One of the most important transformations in late antiquity was the formation and evolution of the Abrahamic religions: Christianity, Rabbinic Judaism and, eventually, Islam.

A milestone in the spread of Christianity was the conversion of Emperor Constantine the Great (r. 306–337) in 312, as claimed by his Christian panegyrist Eusebius of Caesarea, although the sincerity of his conversion is debated. Constantine confirmed the legalisation of the religion with the Edict of Milan in 313, which he jointly issued with his rival in the East, Licinius (r. 308–324). By the late 4th century, Emperor Theodosius I had made Christianity the state religion, a development which transformed the classical Roman world, characterised by Peter Brown as "rustling with the presence of many divine spirits."

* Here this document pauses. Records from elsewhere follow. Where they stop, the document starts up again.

(** The calls of one round: every ref, in the order of [refs]. *)
Definition roundCalls (refs : list jsstring)
    (branchDirectories : gmap string string)
    (performanceTestDirectory testSuite : string) : list call :=
  concat (executionCalls branchDirectories performanceTestDirectory
            testSuite <$> refs).

(** The calls of the three rounds of a suite. *)
Definition trialCalls (refs : list jsstring)
    (branchDirectories : gmap string string)
    (performanceTestDirectory testSuite : string) : list call :=
  roundCalls refs branchDirectories performanceTestDirectory testSuite
  ++ roundCalls refs branchDirectories performanceTestDirectory testSuite
  ++ roundCalls refs branchDirectories performanceTestDirectory testSuite.

(** The history at which the execution for the [j]-th ref of round [i]
    runs its test, the suite's rounds having begun at [before]. *)
Definition testPoint (refs : list jsstring)
    (branchDirectories : gmap string string)
    (performanceTestDirectory testSuite : string)
    (before : list call) (i j : nat) (ref : jsstring) : list call :=
  before
  ++ concat (replicate i (roundCalls refs branchDirectories
                            performanceTestDirectory testSuite))
  ++ roundCalls (take j refs) branchDirectories performanceTestDirectory
       testSuite
  ++ [startCall branchDirectories ref].

End Calls.
(** X17.  The national cost table of the market page has one row per
    outcome name, each with the state [India] and a positive number of
    attributable cases, and its per-person costs are the costs of the
    reference table for that outcome, whatever the AQI and the
    population are. *)
Theorem national_table_shows_reference_costs
    (power : num -> num -> num) (target_year : Z) (cf_aqi : Q)
    (hp_df : list Hp.row) (pop_df : Pop.frame) (aqi_df : list Aqi.row) :
  let table :=
    df_india (compute_health_cost_impacts power target_year cf_aqi
                hp_df pop_df aqi_df) in
  NoDup (map India.outcome table) /\
  forall row, In row table ->
    India.state row = "India"%string /\
    (Fin 0 < India.attr_cases row)%num /\
    exists h, In h hp_df /\
      India.outcome row = display_outcome h /\
      India.cost_min_person row = Fin (Hp.cost_min h) /\
      India.cost_mean_person row = Fin (Hp.cost_mean h) /\
      India.cost_max_person row = Fin (Hp.cost_max h).
Proof.
  cbv zeta.
  set (cost_df := compute_health_cost_impacts power target_year cf_aqi
                    hp_df pop_df aqi_df).
  unfold df_india.
  set (key := fun r : Cost.row => ("India"%string, Cost.outcome r)).
  set (keys := insertion_sort state_outcome_leb
                 (unique state_outcome_eqb (map key cost_df))).
  assert (Hkeys : NoDup keys).
  { eapply Permutation_NoDup; [apply Permutation_sym, insertion_sort_perm|].
    apply NoDup_unique, state_outcome_eqb_eq. }
  assert (Hin : forall k, In k keys -> In k (map key cost_df)).
  { intros k Hk. unfold keys in Hk.
    eapply Permutation_in in Hk; [|apply insertion_sort_perm].
    now apply In_unique in Hk. }
  split.
  - rewrite !filter_map_swap, map_map.
    apply NoDup_map_filter, NoDup_map_filter.
    apply (NoDup_snd_of_constant_fst "India"%string); [|exact Hkeys].
    intros k Hk. apply Hin in Hk. apply in_map_iff in Hk.
    destruct Hk as (c & <- & _). reflexivity.
  - intros row Hrow. apply filter_In in Hrow. destruct Hrow as [Hrow _].
    apply filter_In in Hrow. destruct Hrow as [Hrow Hcases].
    apply in_map_iff in Hrow. destruct Hrow as (k & <- & Hk). simpl in *.
    pose proof (Hin k Hk) as Hk'. apply in_map_iff in Hk'.
    destruct Hk' as (c & Ec & Hc). subst k. simpl.
    split; [reflexivity|]. split.
    { destruct (groupby_sum _) as [q|]; simpl in *; [|discriminate].
      now apply num_ltb_fin. }
    assert (Hg : In c (filter (fun r => state_outcome_eqb (key r) (key c)) cost_df)).
    { apply filter_In. split; [exact Hc|]. now apply state_outcome_eqb_eq. }
    destruct (filter (fun r => state_outcome_eqb (key r) (key c)) cost_df)
      as [|c0 g'] eqn:Eg; [contradiction|].
    assert (Hc0 : In c0 cost_df /\ Cost.outcome c0 = Cost.outcome c).
    { assert (H0 : In c0 (filter (fun r => state_outcome_eqb (key r) (key c)) cost_df))
        by (rewrite Eg; simpl; auto).
      apply filter_In in H0. destruct H0 as [H0 E0].
      apply state_outcome_eqb_eq in E0. unfold key in E0. injection E0 as E0. auto. }
    destruct Hc0 as [Hc0 Eo].
    destruct (cost_row_reference power target_year cf_aqi hp_df pop_df aqi_df c0 Hc0)
      as (h & Hh & Eout & Emin & Emean & Emax).
    exists h. split; [exact Hh|]. split; [congruence|].
    change (fun r : Cost.row =>
              state_outcome_eqb ("India"%string, Cost.outcome r) (key c))
      with (fun r : Cost.row => state_outcome_eqb (key r) (key c)).
    rewrite Eg.
    rewrite !groupby_first_head by (rewrite ?Emin, ?Emean, ?Emax; exact I).
    auto.
Qed.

Constantine was a key figure in many important events in Christian history, as he convened and attended the first ecumenical council of bishops at Nicaea in 325, subsidized the building of churches and sanctuaries such as the Church of the Holy Sepulchre in Jerusalem, and involved himself in questions such as the timing of Christ's resurrection and its relation to the Passover.

The birth of Christian monasticism in the 3rd century was a major step in the development of Christian spirituality. While it initially operated outside the episcopal authority of the Church, it would become hugely successful and by the 8th century it became one of the key Christian practices. Monasticism was not the only new Christian movement to appear in late antiquity, although it had perhaps the greatest influence and it achieved unprecedented geographical spread. It influenced many aspects of Christian religious life and led to a proliferation of various ascetic or semi-ascetic practices. Holy Fools and Stylites counted among the more extreme forms but through personalities like John Chrysostom, Jerome, Augustine or Gregory the Great monastic attitudes penetrated other areas of Christian life.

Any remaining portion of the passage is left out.